BEGIN
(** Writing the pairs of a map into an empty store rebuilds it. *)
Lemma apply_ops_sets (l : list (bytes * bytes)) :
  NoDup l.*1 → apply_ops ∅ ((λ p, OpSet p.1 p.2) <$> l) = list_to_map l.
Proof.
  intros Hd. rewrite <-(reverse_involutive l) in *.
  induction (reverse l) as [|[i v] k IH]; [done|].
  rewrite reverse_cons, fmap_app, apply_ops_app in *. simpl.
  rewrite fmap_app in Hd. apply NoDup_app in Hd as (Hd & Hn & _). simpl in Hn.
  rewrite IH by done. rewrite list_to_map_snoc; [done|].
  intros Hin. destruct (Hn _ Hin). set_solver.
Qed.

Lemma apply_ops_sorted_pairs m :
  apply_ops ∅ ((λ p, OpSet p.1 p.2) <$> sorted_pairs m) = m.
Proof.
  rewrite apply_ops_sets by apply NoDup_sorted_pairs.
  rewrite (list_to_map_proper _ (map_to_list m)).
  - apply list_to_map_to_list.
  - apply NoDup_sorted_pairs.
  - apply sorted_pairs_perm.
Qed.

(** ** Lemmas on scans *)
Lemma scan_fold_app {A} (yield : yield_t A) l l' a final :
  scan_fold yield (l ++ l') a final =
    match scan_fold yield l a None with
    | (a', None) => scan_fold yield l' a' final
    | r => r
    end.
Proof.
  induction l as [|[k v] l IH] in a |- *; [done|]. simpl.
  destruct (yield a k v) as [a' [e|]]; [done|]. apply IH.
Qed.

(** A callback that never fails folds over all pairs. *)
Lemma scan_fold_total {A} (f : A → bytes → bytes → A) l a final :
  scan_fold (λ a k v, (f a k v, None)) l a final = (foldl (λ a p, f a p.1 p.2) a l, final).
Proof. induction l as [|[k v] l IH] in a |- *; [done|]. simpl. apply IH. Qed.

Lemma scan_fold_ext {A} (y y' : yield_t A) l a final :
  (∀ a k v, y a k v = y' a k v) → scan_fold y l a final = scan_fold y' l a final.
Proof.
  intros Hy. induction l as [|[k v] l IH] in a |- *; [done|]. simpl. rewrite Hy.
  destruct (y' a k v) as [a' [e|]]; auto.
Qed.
END
### WORK TASK
Write out each entry again, character for character.

### RESULT FOR THIS EXERCISE
(** Writing the pairs of a map into an empty store rebuilds it. *)
Lemma apply_ops_sets (l : list (bytes * bytes)) :
  NoDup l.*1 → apply_ops ∅ ((λ p, OpSet p.1 p.2) <$> l) = list_to_map l.
Proof.
  intros Hd. rewrite <-(reverse_involutive l) in *.
  induction (reverse l) as [|[i v] k IH]; [done|].
  rewrite reverse_cons, fmap_app, apply_ops_app in *. simpl.
  rewrite fmap_app in Hd. apply NoDup_app in Hd as (Hd & Hn & _). simpl in Hn.
  rewrite IH by done. rewrite list_to_map_snoc; [done|].
  intros Hin. destruct (Hn _ Hin). set_solver.
Qed.

Lemma apply_ops_sorted_pairs m :
  apply_ops ∅ ((λ p, OpSet p.1 p.2) <$> sorted_pairs m) = m.
Proof.
  rewrite apply_ops_sets by apply NoDup_sorted_pairs.
  rewrite (list_to_map_proper _ (map_to_list m)).
  - apply list_to_map_to_list.
  - apply NoDup_sorted_pairs.
  - apply sorted_pairs_perm.
Qed.

(** ** Lemmas on scans *)
Lemma scan_fold_app {A} (yield : yield_t A) l l' a final :
  scan_fold yield (l ++ l') a final =
    match scan_fold yield l a None with
    | (a', None) => scan_fold yield l' a' final
    | r => r
    end.
Proof.
  induction l as [|[k v] l IH] in a |- *; [done|]. simpl.
  destruct (yield a k v) as [a' [e|]]; [done|]. apply IH.
Qed.

(** A callback that never fails folds over all pairs. *)
Lemma scan_fold_total {A} (f : A → bytes → bytes → A) l a final :
  scan_fold (λ a k v, (f a k v, None)) l a final = (foldl (λ a p, f a p.1 p.2) a l, final).
Proof. induction l as [|[k v] l IH] in a |- *; [done|]. simpl. apply IH. Qed.

Lemma scan_fold_ext {A} (y y' : yield_t A) l a final :
  (∀ a k v, y a k v = y' a k v) → scan_fold y l a final = scan_fold y' l a final.
Proof.
  intros Hy. induction l as [|[k v] l IH] in a |- *; [done|]. simpl. rewrite Hy.
  destruct (y' a k v) as [a' [e|]]; auto.
Qed.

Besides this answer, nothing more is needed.